◆ TASK:
Lines in which "maxExactSeed" appears should be pulled from the data below.

◆ DATASET:
▼

(** * memegrid: the sliding-puzzle engine and the leaderboard policy

    A shallow embedding of [src/shared/puzzle.ts] (seeded generator, shuffle,
    solvability predicate, move validation and application), of the hint
    heuristic of the game client ([getNextMoveHint]) and of the two
    leaderboard routes of the server ([/submit-score], [/leaderboard]).

    Numbers.  Every number the engine handles is an integer; JavaScript
    stores them as doubles, whose arithmetic on integers is exact as long as
    no intermediate result exceeds 2^53 in absolute value.  The generator
    computes [state * 1664525 + 1013904223]: for a state of absolute value at
    most 5411272429 that number is within 2^53 (for 5411272430 it is not,
    and the double is rounded), and every state the generator leaves is
    below 2^32 in absolute value.  The embedding over [Z] is therefore the
    code for the seeds -5411272429 .. 5411272429, which include the seeds
    the scheduler produces ([Math.abs] of a 32-bit hash, at most 2^31); the
    statements about the generator carry the range 0 .. 5411272429 as a
    hypothesis.  [a % b] is the
    truncating remainder [Z.rem]; [Math.floor (a / b)] is [Z.div] (floor
    division, for [b <> 0]). *)

From Stdlib Require Import ZArith QArith Qround Lia List Permutation Sorted Bool.
From stdpp Require Import base option list sorting gmap strings pretty.

#[local] Open Scope Z_scope.

(** ** JavaScript arrays of numbers *)

Module JsArray.

(** An array object: its elements at the keys [0 .. length-1] (a hole or a
    stored [undefined] is [None]; the two read alike and differ only for
    [every], see [every_at_index]) and the properties stored under negative
    keys, which are not elements: [length], spread, [indexOf] and [every]
    do not see them, an index expression [a[k]] does. *)
Record t := Make { elems : list (option Z); props : gmap Z (option Z) }.

Definition of_list (l : list Z) : t := Make (Some <$> l) ∅.

Definition length (a : t) : Z := Z.of_nat (List.length (elems a)).

(** [a[k]] *)
Definition get (a : t) (k : Z) : option Z :=
  if 0 <=? k then mjoin (elems a !! Z.to_nat k) else mjoin (props a !! k).

(** [a[k] = v]; writing at or past [length] extends the array with holes. *)
Definition set (a : t) (k : Z) (v : option Z) : t :=
  if k <? 0 then Make (elems a) (<[k := v]> (props a))
  else if k <? length a then Make (<[Z.to_nat k := v]> (elems a)) (props a)
  else Make (elems a ++ replicate (Z.to_nat (k - length a)) None ++ [v]) (props a).

(** [[...a]] *)
Definition spread (a : t) : t := Make (elems a) ∅.

Fixpoint index_from (l : list (option Z)) (v : Z) (i : Z) : Z :=
  match l with
  | [] => -1
  | x :: l' => if decide (x = Some v) then i else index_from l' v (i + 1)
  end.

(** [a.indexOf(v)] *)
Definition indexOf (a : t) (v : Z) : Z := index_from (elems a) v 0.

End JsArray.

Abbreviation jsarray := JsArray.t.

(** ** The seeded generator *)

(** [createSeededRandom]: the closure's only mutable cell is [currentSeed];
    the generator is that cell, threaded through the calls of [next]. *)
Definition SeededRandom := Z.

Definition createSeededRandom (seed : Z) : SeededRandom := seed.

(** [next]: the new cell and the returned quotient [currentSeed / 2 ** 32].
    The product and the sum are those of the doubles while they stay within
    2^53, that is for a cell of absolute value at most [maxExactSeed];
    beyond that the code rounds (and from about 1.08e302 on overflows to
    [NaN]), which this definition does not follow. *)
Definition maxExactSeed : Z := 5411272429.

Definition next (currentSeed : SeededRandom) : Q * SeededRandom :=
  let currentSeed := Z.rem (currentSeed * 1664525 + 1013904223) (2 ^ 32) in
  (currentSeed # 2 ^ 32, currentSeed).

(** ** Fisher-Yates shuffle *)

(** The body of the [for] loop of [seededShuffle], at index [i].  The
    product [rng.next() * (i + 1)] is a rational here; it is the double of
    the code for a state below 2^32 and [i + 1] up to 2^21. *)
Definition shuffle_step (i : Z) (shuffled : jsarray) (rng : SeededRandom)
  : jsarray * SeededRandom :=
  let '(r, rng) := next rng in
  let j := Qfloor (r * inject_Z (i + 1)) in
  let temp := JsArray.get shuffled i in
  let shuffled := JsArray.set shuffled i (JsArray.get shuffled j) in
  let shuffled := JsArray.set shuffled j temp in
  (shuffled, rng).

(** [for (let i = n; i > 0; i--)] *)
Fixpoint shuffle_loop (n : nat) (shuffled : jsarray) (rng : SeededRandom)
  : jsarray * SeededRandom :=
  match n with
  | O => (shuffled, rng)
  | S n' =>
      let '(shuffled, rng) := shuffle_step (Z.of_nat n) shuffled rng in
      shuffle_loop n' shuffled rng
  end.

Definition seededShuffle (array : jsarray) (rng : SeededRandom)
  : jsarray * SeededRandom :=
  let shuffled := JsArray.spread array in
  shuffle_loop (Z.to_nat (JsArray.length shuffled - 1)) shuffled rng.

(** ** Solvability *)

(** The inner loop of [countInversions]: the entries after position [i] that
    are defined, are not the empty tile and are below [valI]. *)
Fixpoint inversions_of (valI : Z) (rest : list (option Z)) (empty : Z) : Z :=
  match rest with
  | [] => 0
  | valJ :: rest' =>
      (match valJ with
       | None => 0
       | Some vj => if vj =? empty then 0 else if vj <? valI then 1 else 0
       end) + inversions_of valI rest' empty
  end.

Fixpoint count_from (l : list (option Z)) (empty : Z) : Z :=
  match l with
  | [] => 0
  | valI :: rest =>
      (match valI with
       | None => 0
       | Some vi => if vi =? empty then 0 else inversions_of vi rest empty
       end) + count_from rest empty
  end.

Definition countInversions (grid : jsarray) (size : Z) : Z :=
  count_from (JsArray.elems grid) (size * size - 1).

Definition getEmptyRow (grid : jsarray) (size : Z) : Z :=
  let emptyIndex := JsArray.indexOf grid (size * size - 1) in
  emptyIndex / size.

Definition isSolvable (grid : jsarray) (size : Z) : bool :=
  let inversions := countInversions grid size in
  let emptyRow := getEmptyRow grid size in
  if Z.rem size 2 =? 1 then Z.rem inversions 2 =? 0
  else Z.rem (inversions + emptyRow) 2 =? 0.

(** ** Puzzle states *)

Record PuzzleState := mkPuzzle { grid : jsarray; emptyIndex : Z; size : Z }.

(** [Array.from({ length: totalTiles }, (_, i) => i)] *)
Definition solvedGrid (totalTiles : Z) : jsarray :=
  JsArray.of_list (seqZ 0 totalTiles).

(** The fallback branch of [createShuffledPuzzle]: a copy of the solved grid
    with its last two entries exchanged. *)
Definition fallbackGrid (totalTiles : Z) : jsarray :=
  let grid := JsArray.spread (solvedGrid totalTiles) in
  let last := JsArray.get grid (totalTiles - 1) in
  let secondLast := JsArray.get grid (totalTiles - 2) in
  match last, secondLast with
  | Some _, Some _ =>
      let grid := JsArray.set grid (totalTiles - 1) secondLast in
      JsArray.set grid (totalTiles - 2) last
  | _, _ => grid
  end.

(** The [do ... while] loop of [createShuffledPuzzle].  [budget] is
    [100 - attempts] on entry of the body: after [attempts++] the test
    [attempts > 100] holds exactly when the budget is exhausted. *)
Fixpoint shuffleUntilSolvable (budget : nat) (size : Z) (rng : SeededRandom)
  : jsarray :=
  let totalTiles := size * size in
  let '(grid, rng) := seededShuffle (solvedGrid totalTiles) rng in
  match budget with
  | O => fallbackGrid totalTiles
  | S budget' =>
      if isSolvable grid size then grid
      else shuffleUntilSolvable budget' size rng
  end.

Definition createShuffledPuzzle (size seed : Z) : PuzzleState :=
  let totalTiles := size * size in
  let emptyIndex := totalTiles - 1 in
  let rng := createSeededRandom seed in
  let grid := shuffleUntilSolvable 100 size rng in
  mkPuzzle grid (JsArray.indexOf grid emptyIndex) size.

(** ** Moves *)

Definition getAdjacentIndices (index size : Z) : list Z :=
  let row := index / size in
  let col := Z.rem index size in
  (if 0 <? row then [index - size] else [])            (* Up *)
  ++ (if row <? size - 1 then [index + size] else [])  (* Down *)
  ++ (if 0 <? col then [index - 1] else [])            (* Left *)
  ++ (if col <? size - 1 then [index + 1] else []).    (* Right *)

Definition isValidMove (puzzle : PuzzleState) (tileIndex : Z) : bool :=
  let adjacent := getAdjacentIndices tileIndex (size puzzle) in
  bool_decide (emptyIndex puzzle ∈ adjacent).

(** [makeMove] on values: [None] is the [null] of the source. *)
Definition makeMove (puzzle : PuzzleState) (tileIndex : Z) : option PuzzleState :=
  if negb (isValidMove puzzle tileIndex) then None
  else
    let newGrid := JsArray.spread (grid puzzle) in
    let tileValue := JsArray.get newGrid tileIndex in
    let emptyValue := JsArray.get newGrid (emptyIndex puzzle) in
    match tileValue, emptyValue with
    | Some _, Some _ =>
        let newGrid := JsArray.set newGrid tileIndex emptyValue in
        let newGrid := JsArray.set newGrid (emptyIndex puzzle) tileValue in
        Some (mkPuzzle newGrid tileIndex (size puzzle))
    | _, _ => None
    end.

(** [puzzle.grid.every((value, index) => value === index)], on a grid
    without holes: a stored [undefined] fails the test [value === index],
    while [every] skips a hole, and the element list does not tell the two
    apart.  The grids the engine builds have no hole (spread, [Array.from]
    and the writes of the shuffle and of [makeMove] within the length make
    none), and the statements about [isSolved] on arbitrary grids assume
    every slot defined. *)
Fixpoint every_at_index (l : list (option Z)) (index : Z) : bool :=
  match l with
  | [] => true
  | value :: l' => bool_decide (value = Some index) && every_at_index l' (index + 1)
  end.

Definition isSolved (puzzle : PuzzleState) : bool :=
  every_at_index (JsArray.elems (grid puzzle)) 0.

(** ** Moves on array objects

    In the source a grid is an array object and a state holds a reference to
    it.  The store below maps references to array objects; [makeMoveRef] is
    [makeMove] with the allocation of [newGrid] and the two assignments to it
    written out, so that what happens to the caller's array can be stated. *)

Module Ref.

Record PuzzleState := mkPuzzle { grid : positive; emptyIndex : Z; size : Z }.

Definition isValidMove (puzzle : PuzzleState) (tileIndex : Z) : bool :=
  let adjacent := getAdjacentIndices tileIndex (size puzzle) in
  bool_decide (emptyIndex puzzle ∈ adjacent).

(** [const newGrid = [...a]]: a new object at an unused reference. *)
Definition alloc (a : jsarray) (store : gmap positive jsarray)
  : positive * gmap positive jsarray :=
  let r := fresh (dom store) in (r, <[r := a]> store).

(** [r[k] = v] *)
Definition assign (r : positive) (k : Z) (v : option Z)
    (store : gmap positive jsarray) : gmap positive jsarray :=
  alter (fun a => JsArray.set a k v) r store.

Definition read (r : positive) (k : Z) (store : gmap positive jsarray)
  : option Z :=
  a ← store !! r; JsArray.get a k.
(** * Contextual translator: segmentation and translation loop

    A shallow embedding of [translation_01.py]: the text splitter
    [split_text_into_chunks], the per-segment service call
    [translate_chunk], and the translation loop of [main] (the part that
    runs once the "Traduire" button has been pressed), followed by the
    properties the specification states about them. *)

From Stdlib Require Import String Ascii DecimalString.
From Stdlib Require Import ZArith NArith List Bool Lia.
From Stdlib Require Import Floats.SpecFloat.
From Stdlib Require Import Sorted.
Import ListNotations.

Local Open Scope Z_scope.

(* ================================================================== *)
(** ** Python strings *)
(* ================================================================== *)

(** A Python [str] is a sequence of Unicode code points. *)
Definition char : Type := N.
Definition str : Type := list char.

(** [len(s)], as a Python integer. *)
Definition len (s : str) : Z := Z.of_nat (List.length s).

(** A literal written with ASCII characters only. *)
Definition lit (s : string) : str := List.map N_of_ascii (list_ascii_of_string s).

Definition chr_dot : char := 46%N.
Definition chr_bang : char := 33%N.
Definition chr_qmark : char := 63%N.
Definition chr_space : char := 32%N.

(** A slice bound as CPython normalises it ([PySlice_AdjustIndices] with
    step 1): a negative bound counts from the end, and the result is
    clamped to [0 .. n]. *)
Definition clamp (n i : Z) : Z :=
  if i <? 0 then Z.max 0 (i + n) else Z.min i n.

(** [s[lo:hi]] *)
Definition slice (s : str) (lo hi : Z) : str :=
  let lo' := clamp (len s) lo in
  let hi' := clamp (len s) hi in
  firstn (Z.to_nat (hi' - lo')) (skipn (Z.to_nat lo') s).

(** [s[lo:]] *)
Definition slice_from (s : str) (lo : Z) : str :=
  skipn (Z.to_nat (clamp (len s) lo)) s.

(** [s.rfind(c)] for a one-character [c]: the highest index holding [c],
    or [-1].  The scan runs left to right with the index [i] of the head
    and the best index seen so far. *)
Fixpoint rfind_from (s : str) (c : char) (i best : Z) : Z :=
  match s with
  | [] => best
  | x :: s' => rfind_from s' c (i + 1) (if N.eqb x c then i else best)
  end.

Definition rfind (s : str) (c : char) : Z := rfind_from s c 0 (-1).

(** [str.isspace] on one code point ([_PyUnicode_IsWhitespace]). *)
Definition is_space (c : char) : bool :=
  ((9 <=? c) && (c <=? 13) || (28 <=? c) && (c <=? 32)
   || (c =? 133) || (c =? 160) || (c =? 5760)
   || (8192 <=? c) && (c <=? 8202)
   || (c =? 8232) || (c =? 8233) || (c =? 8239) || (c =? 8287)
   || (c =? 12288))%N.

Fixpoint lstrip (s : str) : str :=
  match s with
  | [] => []
  | x :: s' => if is_space x then lstrip s' else s
  end.

Definition rstrip (s : str) : str := rev (lstrip (rev s)).

(** [s.strip()] *)
Definition strip (s : str) : str := rstrip (lstrip s).

(** Truth value of a string: non-empty. *)
Definition truthy (s : str) : bool :=
  match s with [] => false | _ :: _ => true end.

(** [sep.join(parts)] *)
Fixpoint join (sep : str) (parts : list str) : str :=
  match parts with
  | [] => []
  | [p] => p
  | p :: rest => p ++ sep ++ join sep rest
  end.

(* ================================================================== *)
(** ** The two float thresholds *)
(* ================================================================== *)

(** [chunk_size * 0.7] and [chunk_size * 0.5] are binary64 products: the
    integer is first converted to a double, the product is rounded to
    nearest, ties to even, and the comparison of the integer index with
    the resulting double is exact.  All the values involved are integer
    multiples of [2^-53], so a double [x] is kept as the integer
    [x * 2^53].

    The exponent range is not modelled.  The comparisons are reached only
    when [chunk_size < len(text)], and a [str] has fewer than [2^63]
    characters, far inside the range of a double. *)

(** Round a non-negative integer to 53 significant bits, to nearest, ties
    to even. *)
Definition round53 (n : Z) : Z :=
  let k := Z.log2 n in
  if k <? 53 then n
  else
    let s := k - 52 in
    let q := n / 2 ^ s in
    let r := n mod 2 ^ s in
    let half := 2 ^ (s - 1) in
    let q' := if (half <? r) || ((r =? half) && Z.odd q) then q + 1 else q in
    q' * 2 ^ s.

(** [float(n)]; the value is an integer. *)
Definition float_of_int (n : Z) : Z := Z.sgn n * round53 (Z.abs n).

(** The double nearest [0.7] is [0x1.6666666666666p-1]; [0.5] is exact. *)
Definition c07 : Z := 6305039478318694.
Definition c05 : Z := 2 ^ 52.

(** [n * f] for the double [f = m / 2^53]: the result, times [2^53]. *)
Definition int_mul_float (n m : Z) : Z :=
  let p := float_of_int n * m in
  Z.sgn p * round53 (Z.abs p).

▲

◆ EXPECTED OUTPUT:
    2^53, that is for a cell of absolute value at most [maxExactSeed];
Definition maxExactSeed : Z := 5411272429.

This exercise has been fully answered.